[Material provided Boundary: Start]

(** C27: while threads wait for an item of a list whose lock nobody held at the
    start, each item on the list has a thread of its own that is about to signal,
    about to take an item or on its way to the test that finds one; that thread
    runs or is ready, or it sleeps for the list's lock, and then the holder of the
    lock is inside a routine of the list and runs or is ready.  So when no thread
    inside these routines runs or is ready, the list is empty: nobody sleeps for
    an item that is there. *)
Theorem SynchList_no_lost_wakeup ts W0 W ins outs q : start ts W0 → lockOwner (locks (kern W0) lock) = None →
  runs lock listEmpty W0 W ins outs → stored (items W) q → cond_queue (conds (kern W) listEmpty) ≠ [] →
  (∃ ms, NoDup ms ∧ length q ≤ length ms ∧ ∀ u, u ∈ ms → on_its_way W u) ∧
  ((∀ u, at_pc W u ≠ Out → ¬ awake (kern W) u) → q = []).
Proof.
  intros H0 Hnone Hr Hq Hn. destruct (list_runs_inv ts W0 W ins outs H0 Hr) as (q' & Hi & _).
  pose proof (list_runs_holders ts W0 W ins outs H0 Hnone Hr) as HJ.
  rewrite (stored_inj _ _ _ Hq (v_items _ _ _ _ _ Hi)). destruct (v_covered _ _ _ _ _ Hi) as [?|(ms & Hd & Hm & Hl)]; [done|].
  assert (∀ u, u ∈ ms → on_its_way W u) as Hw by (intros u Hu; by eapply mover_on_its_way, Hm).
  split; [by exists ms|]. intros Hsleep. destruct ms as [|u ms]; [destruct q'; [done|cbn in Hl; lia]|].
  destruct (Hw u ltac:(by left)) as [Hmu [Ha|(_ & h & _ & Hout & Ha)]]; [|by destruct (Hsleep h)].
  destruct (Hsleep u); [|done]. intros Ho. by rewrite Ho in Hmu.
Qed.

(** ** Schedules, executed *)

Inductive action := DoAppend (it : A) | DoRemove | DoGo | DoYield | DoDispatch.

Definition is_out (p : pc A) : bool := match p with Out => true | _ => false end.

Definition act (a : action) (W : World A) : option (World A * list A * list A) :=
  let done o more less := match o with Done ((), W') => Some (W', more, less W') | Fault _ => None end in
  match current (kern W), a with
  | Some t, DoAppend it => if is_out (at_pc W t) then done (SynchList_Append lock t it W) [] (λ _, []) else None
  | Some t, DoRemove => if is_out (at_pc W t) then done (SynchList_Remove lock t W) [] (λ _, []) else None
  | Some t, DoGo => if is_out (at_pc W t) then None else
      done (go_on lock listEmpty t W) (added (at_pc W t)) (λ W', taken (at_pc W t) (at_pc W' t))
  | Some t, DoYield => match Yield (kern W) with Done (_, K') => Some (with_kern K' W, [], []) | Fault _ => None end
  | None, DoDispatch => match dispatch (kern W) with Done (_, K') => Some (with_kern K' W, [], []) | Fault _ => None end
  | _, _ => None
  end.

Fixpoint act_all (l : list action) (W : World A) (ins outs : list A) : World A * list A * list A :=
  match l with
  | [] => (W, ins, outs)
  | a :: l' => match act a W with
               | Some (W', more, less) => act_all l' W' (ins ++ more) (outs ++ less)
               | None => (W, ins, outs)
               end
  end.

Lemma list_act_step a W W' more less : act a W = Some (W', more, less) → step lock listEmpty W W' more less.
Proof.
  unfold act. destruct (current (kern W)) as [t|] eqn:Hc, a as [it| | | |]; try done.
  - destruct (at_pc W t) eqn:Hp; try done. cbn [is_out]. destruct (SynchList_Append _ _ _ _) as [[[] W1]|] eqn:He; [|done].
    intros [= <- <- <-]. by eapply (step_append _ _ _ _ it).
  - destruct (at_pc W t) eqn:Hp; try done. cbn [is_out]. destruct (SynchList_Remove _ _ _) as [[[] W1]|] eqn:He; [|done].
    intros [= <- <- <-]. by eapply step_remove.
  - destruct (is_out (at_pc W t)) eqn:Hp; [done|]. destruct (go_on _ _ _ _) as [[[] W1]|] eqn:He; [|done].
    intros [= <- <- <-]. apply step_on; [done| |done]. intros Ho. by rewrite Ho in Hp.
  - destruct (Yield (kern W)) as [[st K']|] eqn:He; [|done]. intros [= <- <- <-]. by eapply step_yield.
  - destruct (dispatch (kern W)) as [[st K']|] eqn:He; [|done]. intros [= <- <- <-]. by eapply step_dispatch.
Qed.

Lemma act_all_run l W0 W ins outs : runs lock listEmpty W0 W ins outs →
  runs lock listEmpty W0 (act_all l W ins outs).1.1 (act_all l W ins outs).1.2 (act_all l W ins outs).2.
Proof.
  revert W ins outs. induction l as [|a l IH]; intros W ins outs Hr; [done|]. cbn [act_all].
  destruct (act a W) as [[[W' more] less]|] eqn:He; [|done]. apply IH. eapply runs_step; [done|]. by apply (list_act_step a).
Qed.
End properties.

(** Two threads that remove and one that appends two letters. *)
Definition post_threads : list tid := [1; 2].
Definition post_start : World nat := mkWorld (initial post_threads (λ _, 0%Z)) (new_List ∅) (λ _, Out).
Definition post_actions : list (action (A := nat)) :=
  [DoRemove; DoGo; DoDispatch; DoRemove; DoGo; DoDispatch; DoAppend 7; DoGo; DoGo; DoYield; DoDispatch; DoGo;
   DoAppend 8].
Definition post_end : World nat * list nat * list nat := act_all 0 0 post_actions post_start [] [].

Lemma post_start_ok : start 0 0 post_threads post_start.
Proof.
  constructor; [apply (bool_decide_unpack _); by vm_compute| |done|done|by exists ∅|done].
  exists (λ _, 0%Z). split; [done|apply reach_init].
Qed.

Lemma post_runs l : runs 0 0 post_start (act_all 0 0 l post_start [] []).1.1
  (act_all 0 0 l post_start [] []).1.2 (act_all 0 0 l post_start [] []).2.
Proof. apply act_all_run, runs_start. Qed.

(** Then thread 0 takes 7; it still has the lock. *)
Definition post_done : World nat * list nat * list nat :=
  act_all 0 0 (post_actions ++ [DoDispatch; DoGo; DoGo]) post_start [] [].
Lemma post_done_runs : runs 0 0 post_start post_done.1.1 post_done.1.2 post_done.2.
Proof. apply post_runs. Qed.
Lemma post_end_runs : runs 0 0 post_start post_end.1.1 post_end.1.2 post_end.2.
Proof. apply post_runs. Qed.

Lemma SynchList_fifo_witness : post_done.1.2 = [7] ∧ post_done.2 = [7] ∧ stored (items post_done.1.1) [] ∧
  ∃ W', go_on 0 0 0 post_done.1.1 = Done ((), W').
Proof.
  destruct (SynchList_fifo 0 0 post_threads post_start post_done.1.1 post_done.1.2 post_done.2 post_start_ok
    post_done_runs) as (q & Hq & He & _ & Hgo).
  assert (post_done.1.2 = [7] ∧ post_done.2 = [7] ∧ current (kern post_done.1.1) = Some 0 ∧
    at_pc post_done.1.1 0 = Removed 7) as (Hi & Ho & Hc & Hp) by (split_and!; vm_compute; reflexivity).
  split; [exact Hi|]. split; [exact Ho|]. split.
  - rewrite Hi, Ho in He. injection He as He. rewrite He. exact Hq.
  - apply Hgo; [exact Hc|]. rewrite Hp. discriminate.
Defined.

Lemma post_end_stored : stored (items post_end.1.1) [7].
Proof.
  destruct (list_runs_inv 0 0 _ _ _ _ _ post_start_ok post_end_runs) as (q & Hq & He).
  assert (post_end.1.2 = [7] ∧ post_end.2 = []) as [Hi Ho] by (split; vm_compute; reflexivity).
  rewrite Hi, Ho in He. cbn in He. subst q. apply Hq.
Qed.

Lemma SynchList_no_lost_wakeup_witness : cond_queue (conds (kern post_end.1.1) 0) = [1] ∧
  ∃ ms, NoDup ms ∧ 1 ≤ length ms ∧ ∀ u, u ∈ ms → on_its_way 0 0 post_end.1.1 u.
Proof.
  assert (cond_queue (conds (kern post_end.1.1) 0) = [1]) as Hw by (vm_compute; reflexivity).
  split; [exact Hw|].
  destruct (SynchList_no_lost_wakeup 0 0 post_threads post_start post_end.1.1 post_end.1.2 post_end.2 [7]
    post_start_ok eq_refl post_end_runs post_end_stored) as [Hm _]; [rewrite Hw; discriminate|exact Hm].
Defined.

[Material provided Boundary: End]

* **Prompt**: Your answer should consist of the lines above that hold the word "nobody".

* **Answer for this exercise**:
(** C27: while threads wait for an item of a list whose lock nobody held at the
    inside these routines runs or is ready, the list is empty: nobody sleeps for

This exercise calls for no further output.